The prevalence of the LASP was determined in 223 ischemic stroke patients and 223 control subjects with other cardiac pathologies, in a monocentric retrospective case–control study design. Stroke subtypes were defined according to the modified TOAST criteria.


The mean age was 66 ± 15, 54% males, with a high prevalence of cardiovascular risk factors. The prevalence of the LASP was 81 (18%), irrespective of age or pathology. The number of LASP was similar in the stroke and control groups (18% vs. 19%, P = 0.7), as well as in the cryptogenic stroke subgroup (16%, P = 0.6). LASP was not associated with ischemic stroke on univariate (OR = 1.095; 95% CI = 0.676–1.772; P = 0.7) and multivariate logistic regression analysis (OR = 1.004; 95%CI = 0.574–1.758, P = 0.98).
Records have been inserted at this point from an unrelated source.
Definition loadCancellationResult (tx : Tx) (user reservation : uuid) : M CancelResult :=
  let! l := getTables tx in
  match reservations l !! reservation with
  | Some r =>
      stopif negb (bool_decide (r_user r = user)) || negb (bool_decide (r_status r = Cancelled))
        with ErrPersistenceInvariant else
      ret (mkCancelResult reservation (Z.of_nat (length (seatsOf l reservation))) false)
  | None => fail ErrPersistenceInvariant
  end.

Definition cancelOrderRow (reservation : uuid) (o : OrderRow) : OrderRow :=
  if bool_decide (o_reservation o = reservation)
  then mkOrderRow (o_reservation o) (o_user o) false (o_total o) (o_currency o) (o_created o) else o.

Definition cancelTicketRow (order : option uuid) (t : TicketRow) : TicketRow :=
  if bool_decide (order = Some (t_order t))
  then mkTicketRow (t_id t) (t_order t) (t_seat_row t) (t_code t) false else t.

(** The two UPDATEs of a confirmed reservation's order and tickets. *)
Definition cancelTickets (tx : Tx) (reservation : uuid) : M unit :=
  let! l := getTables tx in
  let l := withTicketOrders l (cancelOrderRow reservation <$> ticket_orders l) in
  putTables tx (withTickets l (map (cancelTicketRow (fst <$> orderOf l reservation)) (tickets l))).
There was no statistical association between LASP and cryptogenic stroke on univariate (OR = 1.26; 95%CI = 0.526–3.016; P = 0.6) or multivariate analysis (OR = 0.705; 95%CI = 0.193–2.577, P = 0.6). The association of LASP to AF, left ventricular dysfunction, and thrombophilia did not lead to a higher incidence of stroke (OR = 0.99; 95%CI = 0.37–2.66; P = 0.99).


Our study did not show any association between LASP and ischemic stroke. A septal pouch was present in 18% of the population. Other associated risk factors need to be considered to incriminate the septal pouch as the etiology of a stroke.